The greater emphasis on health ies has helped overcome the stagnation in Internet use. 38 percent of online users aged 65 and over now have reminders for doctor’s appointments sent to them by text message or e-mail, and another 53 percent could imagine doing so. 37 percent already make such appointments online today. One in five communicates digitally with their doctor – by e-mail (21 percent) or messenger (19 percent).
Rough interest in e-health
However, the numbers are significantly lower for more complex e-health applications: Today, only six percent of online senior citizens use telemedical monitoring. However, Bitkom still sees rough potential here. Half of respondents said they would do this in the future.

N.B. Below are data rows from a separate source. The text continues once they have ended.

(** A row with one city and the same reading for all ten pollutants. *)
Definition uniform_row (city : string) (v : cell) : gmap string cell :=
  <["City" := Str city]>
    (List.fold_right (fun c r => <[c := v]> r) ∅ pollutants).

Definition pollutant_columns : list (string * dtype) :=
  ("City", DObject) :: List.map (fun c => (c, DFloat)) pollutants.

(** Three rows with readings 1, 2 and 3. *)
Definition sample_three : frame :=
  {| columns := pollutant_columns;
     rows := [uniform_row "Delhi" (Num 1); uniform_row "Delhi" (Num 2);
              uniform_row "Delhi" (Num 3)] |}.

(** One row. *)
Definition sample_one : frame :=
  {| columns := pollutant_columns; rows := [uniform_row "Delhi" (Num 5)] |}.

(** Xylene was never measured; PM2.5 is missing once. *)
Definition sample_unmeasured : frame :=
  {| columns := pollutant_columns;
     rows := [<["Xylene" := NaN]> (uniform_row "Delhi" (Num 10));
              <["Xylene" := NaN]> (<["PM2.5" := NaN]> (uniform_row "Delhi" (Num 20)));
              <["Xylene" := NaN]> (uniform_row "Delhi" (Num 400))] |}.

(** The 99th-percentile threshold of a column over the rows at hand. *)
Definition threshold (c : string) (rs : list (gmap string cell)) : fval :=
  quantile (99 # 100) (column_values c rs).

(** The reading of the row is strictly below the threshold. *)
Definition below_threshold (c : string) (rs : list (gmap string cell))
           (r : gmap string cell) : bool :=
  flt (reading c r) (threshold c rs).

(** The reading of the row exceeds the threshold. *)
Definition exceeds_threshold (c : string) (rs : list (gmap string cell))
           (r : gmap string cell) : bool :=
  flt (threshold c rs) (reading c r).

(** Trimming one column as the code does it: the rows strictly below the
    threshold stay. *)
Definition trim_rows (rs : list (gmap string cell)) (c : string)
  : list (gmap string cell) :=
  List.filter (below_threshold c rs) rs.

Digital health services, which will only be available in the coming years, also attracted rough interest from older Internet users, according to the survey. More than one in two (53 percent) can imagine using the electronic patient file, 40 percent the e-prescription. "Digitization in health care can improve medical care and significantly reduce the risk of infection for the elderly, who are particularly vulnerable to corona", said Berg. "Many seniors show impressive openness to digital health solutions."
In the wake of the Corona pandemic, the image of digitization has changed for many older people. Two out of five seniors (40 percent) say they are more positive about digitization since then. One quarter (23 percent), on the other hand, view digitization more negatively.